PURWOKERTO.SUARA.COM – Kasus penganiayaan Cristalino David Ozora (17) terus menjadi perhatian public, bahkan banyak yang mengaitakan untuk penyelesaiannya dengan Restorative Justice.
Namun berbagai pakar menyebut hal tersebut tidak relevan, bahkan Kepala Pusat Penerangan Hukum (Kapuspenkum) Kejagung Ketut Sumedana memastikan tidak akan menawarkan penyelesaian itu kepada korban maupun pelaku.
Ia menegaskan bahwa kasus penganiayaan terhadap David Ozora tidak layak mendapatkan RJ sehingga pihaknya tidak akan menawarkan apa pun baik terhadap korban/keluarga maupun terhadap pelaku.

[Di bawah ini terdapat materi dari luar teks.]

(** What an acknowledged method has done. *)
Inductive names (params : Value) : string → Op → Prop :=
| names_set id c p :
    param_account params = Ok id →
    get_str "category" params = Some (category_str c) →
    get_str "policy" params = Some (policy_str p) →
    names params "permissions.set" (SetPolicy id c p)
| names_remove id : param_account params = Ok id → names params "accounts.remove" (Expel id)
| names_complete id : names params "accounts.complete_oauth" (Admit id)
| names_decide u :
    (∃ s, get_str "id" params = Some s ∧ ulid_from_str s = inr u) →
    names params "approvals.decide" (Settle (mkApprovalId u))
| names_pause :
    names params "mcp.pause" (SetPaused (default false (get_bool "paused" params)))
| names_onboarded :
    names params "settings.set_onboarding_complete"
      (SetOnboarded (default false (get_bool "complete" params)))
| names_other method :
    method ∈ ["status"; "accounts.list"; "accounts.add_oauth"; "accounts.cancel_oauth";
              "permissions.get"; "approvals.list"; "settings.set_autostart";
              "mcp.endpoint"] →
    names params method Stay.

(** An operation of [P] happened; or nothing did, and it is not acknowledged. *)
Definition does {A} (P : Op → Prop) (d : Daemon) (rd : Result A * Daemon) : Prop :=
  (∃ o, P o ∧ can o (abs d) ∧ abs rd.2 ≡ run_op o (abs d)) ∨
  (is_ok rd.1 = false ∧ abs rd.2 ≡ abs d).

(** ** What leaves the specification alone *)

Definition stays (d d' : Daemon) : Prop := abs d' ≡ abs d.

#[local] Instance stays_preorder : PreOrder stays.
Proof.
  split; unfold stays; [done|]. intros d1 d2 d3 H1 H2. by rewrite H2.
Qed.

Lemma in_sys_stays {A} (m : M A) : within (same sys_db) m → within stays (in_sys m).
Proof.
  intros Hm d. rewrite in_sys_run. specialize (Hm (sys_of d)). unfold same in Hm.
  split; unfold abs; simpl; try done; unfold sys_of, cx_sys in *; simpl in *;
    intros; by rewrite Hm.
Qed.

Lemma pending_stays f :
  within (E:=Error) stays (modify (λ d, set_pending (f (h_pending d)) d)).
Proof. apply within_modify. by intros d. Qed.

Lemma notify_stays n : within stays (notify n).
Proof. apply within_modify. by intros d. Qed.

Lemma registry_stays f : within stays (in_ctx (modify (λ c, set_providers (f (cx_providers c)) c))).
Proof. by intros d. Qed.

Ltac stays_door :=
  repeat first
    [ apply within_ret, _ | apply within_throw, _ | apply within_lift_res, _
    | apply within_gets, _ | apply notify_stays | apply pending_stays
    | apply (registry_stays (<[_ := _]>)) | apply (registry_stays (delete _))
    | apply within_ignore, in_sys_stays; solve [frame]
    | apply in_sys_stays; solve [frame | apply list_accounts_db | apply for_account_db
        | apply get_account_db | apply get_app_state_db | apply begin_authorization_db
        | apply with_rotation_callback_db]
    | apply within_bind; [apply _| |intros ?] ].

Lemma does_stay {A} (P : Op → Prop) (m : HM A) d :
  P Stay → within stays m → does P d (m d).
Proof. intros HP Hm. left. exists Stay. split; [done|]. split; [done|]. apply Hm. Qed.

(** Arguments that do not parse. *)
Lemma does_parse {A B} (P : Op → Prop) (r : Result A) (f : A → HM B) d :
  (∀ a, r = Ok a → does P d (f a d)) → does P d ((lift_res r ≫= f) d).
Proof.
  unfold mbind, st_bind, lift_res. destruct r as [a|e| |]; [by auto|by right..].
Qed.

(** A step that does it, followed by what leaves it alone. *)
Lemma does_then {A B} (P : Op → Prop) (m : HM A) (f : A → HM B) d :
  does P d (m d) → (∀ a, within stays (f a)) → does P d ((m ≫= f) d).
Proof.
  intros Hd Hf. unfold mbind, st_bind. destruct (m d) as [[a|e| |] d1]; simpl in *;
    try (destruct Hd as [?|[_ ?]]; [by left|by right]).
  destruct Hd as [(o & HP & Hc & Ho)|[? ?]]; [|done].
  left. exists o. split; [done|]. split; [done|]. etrans; [exact (Hf a d1)|exact Ho].
Qed.

(** ** The methods *)

Lemma known_spec d id :
  key_of id ∈ sp_known (abs d) ↔ is_Some (db_accounts (sys_db (sys_of d)) !! key_of id).
Proof. unfold abs. simpl. apply elem_of_dom. Qed.

Lemma expelled_policy `{!UlidLaws} id id' c f db :
  stored_policy (with_permissions (cascade (account_to_string id)) (with_accounts f db)) id' c =
    if decide (id' = id) then default_policy c else stored_policy db id' c.
Proof.
  unfold stored_policy. simpl. case_decide as Hid.
  - subst id'. destruct (cascade _ _ !! _) eqn:Hc; [|done].
    by apply lookup_cascade_Some in Hc as [_ ?].
  - assert (cascade (account_to_string id) (db_permissions db) !!
      (account_to_string id', category_str c) =
      db_permissions db !! (account_to_string id', category_str c)) as ->; [|done].
    apply option_eq. intros pol. rewrite lookup_cascade_Some.
    split; [by intros [? _]|]. intros Hl. split; [done|]. by intros ?%account_to_string_inj.
Qed.

Lemma set_permission_does `{!UlidLaws} (P : Op → Prop) id c p d :
  P (SetPolicy id c p) → does P d (in_sys (set_permission id c p) d).
Proof.
  intros HP. rewrite in_sys_run.
  destruct (set_permission id c p (sys_of d)) as [r s'] eqn:E. simpl.
  assert (Hsql : (∃ a, r = Ok a) ∨ (∃ e, r = Err e ∧ s' = record_ev EvSql (sys_of d))).
  { unfold set_permission, upsert_permission in E. by eapply sql_answer. }
  destruct Hsql as [[[] ->]|(e & -> & ->)]; [|by right].
  left. exists (SetPolicy id c p). split; [done|].
  pose proof (set_permission_Ok _ _ _ _ _ E) as [Hk Hdb].
  pose proof (set_permission_stored _ _ _ _ _ E) as Hst.
  split; [by apply known_spec|].
  unfold abs, sys_of, cx_sys in *. simpl in *. split; simpl; try done; by rewrite Hdb.
Qed.

Lemma delete_account_does `{!UlidLaws} (P : Op → Prop) id d :
  P (Expel id) → does P d (in_sys (delete_account id) d).
Proof.
  intros HP. rewrite in_sys_run.
  destruct (delete_account id (sys_of d)) as [r s'] eqn:E. simpl.
  destruct (delete_account_answer _ _ _ _ E) as [(_ & Hk & Hdb)|[Hr Hdb]].
  - left. exists (Expel id). split; [done|]. split; [by apply known_spec|].
    unfold abs, sys_of, cx_sys in *. simpl in *. rewrite Hdb. split; simpl; try done.
    + by rewrite dom_delete_L.
    + intros id' c. apply expelled_policy.
  - right. split; [done|]. unfold abs, sys_of, cx_sys in *. simpl in *. by rewrite Hdb.
Qed.

Lemma set_onboarded_does (P : Op → Prop) b d :
  P (SetOnboarded b) →
  does P d (in_sys (set_app_state ONBOARDED (if b then "true" else "false")) d).
Proof.
  intros HP. rewrite in_sys_run. unfold set_app_state.
  destruct (sql _ (sys_of d)) as [r s'] eqn:E. simpl.
  destruct (sql_answer _ _ _ _ E) as [[[] ->]|(e & -> & ->)]; [|by right].
  apply sql_Ok in E as (db & [= <-] & ->).
  left. exists (SetOnboarded b). split; [done|]. split; [done|].
  unfold abs, sys_of, cx_sys. split; simpl; try done.
  rewrite lookup_insert_eq. by destruct b.
Qed.

Lemma decide_does (P : Op → Prop) id dec d :
  P (Settle id) → does P d (in_desk (decide_approval id dec) d).
Proof.
  intros HP. unfold in_desk, in_ctx, zoom. rewrite at_desk_run.
  unfold decide_approval, mbind, st_bind, gets.
  destruct (q_pending (dk_queue (cx_desk (h_ctx d))) !! id) as [[p c]|] eqn:E; [|by right].
  left. exists (Settle id). split; [done|]. unfold abs, desk_of. simpl.
  split; [rewrite lookup_fmap, E; by eexists|]. split; simpl; try done.
  by rewrite fmap_delete.
Qed.

(** ** Admitting an account *)

(** While an account has the default policies, setting them changes nothing. *)
Definition admits (id : AccountId) (d d' : Daemon) : Prop :=
  (∀ c, sp_policy (abs d) id c = default_policy c) →
  abs d' ≡ abs d ∧ ∀ c, sp_policy (abs d') id c = default_policy c.

#[local] Instance admits_preorder id : PreOrder (admits id).
Proof.
  split; [by intros d|]. intros d1 d2 d3 H1 H2 Hd.
  destruct (H1 Hd) as [E1 Hd2]. destruct (H2 Hd2) as [E2 Hd3]. split; [by rewrite E2|done].
Qed.

Lemma stays_admits {A} id (m : HM A) : within stays m → within (admits id) m.
Proof.
  intros Hm d Hd. specialize (Hm d). split; [exact Hm|]. intros c.
  by rewrite (se_policy _ _ Hm).
Qed.

Lemma install_defaults_admits `{!UlidLaws} id :
  within (admits id) (in_sys (install_defaults id)).
Proof.
  assert (Hone : ∀ c, within (admits id) (in_sys (set_permission id c (default_policy c)))).
  { intros c d Hd.
    destruct (set_permission_does (λ o, o = SetPolicy id c (default_policy c)) id c
      (default_policy c) d eq_refl) as [(o & -> & _ & E)|[_ E]].
    - assert (E' : abs (in_sys (set_permission id c (default_policy c)) d).2 ≡ abs d).
      { rewrite E. split; simpl; try done. intros id' c'. case_decide as Hd'; [|done].
        destruct Hd' as [-> ->]. symmetry. apply Hd. }
      split; [exact E'|]. intros c'. by rewrite (se_policy _ _ E').
    - split; [exact E|]. intros c'. by rewrite (se_policy _ _ E). }
  intros d. unfold install_defaults. rewrite in_sys_for_each.
  apply within_for_each; [apply _|exact Hone].
Qed.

Untuk diketahui, Restorative justice, atau keadilan restoratif, merupakan pendekatan alternatif dalam penegakan hukum yang menempatkan korban dan pelaku kejahatan sebagai pihak yang sama-sama perlu mendapat perhatian.
Pendekatan ini lebih berfokus pada upaya memperbaiki kerusakan dan memperbaiki hubungan yang rusak akibat tindakan kejahatan, daripada hanya memberikan hukuman kepada pelaku.
Di Indonesia, restorative justice telah diterapkan dalam beberapa kasus kejahatan, terutama di wilayah-wilayah yang memiliki kearifan lokal yang kuat dan mempraktikkan kebiasaan adat yang mengakomodasi restorative justice, seperti di wilayah Papua dan Maluku.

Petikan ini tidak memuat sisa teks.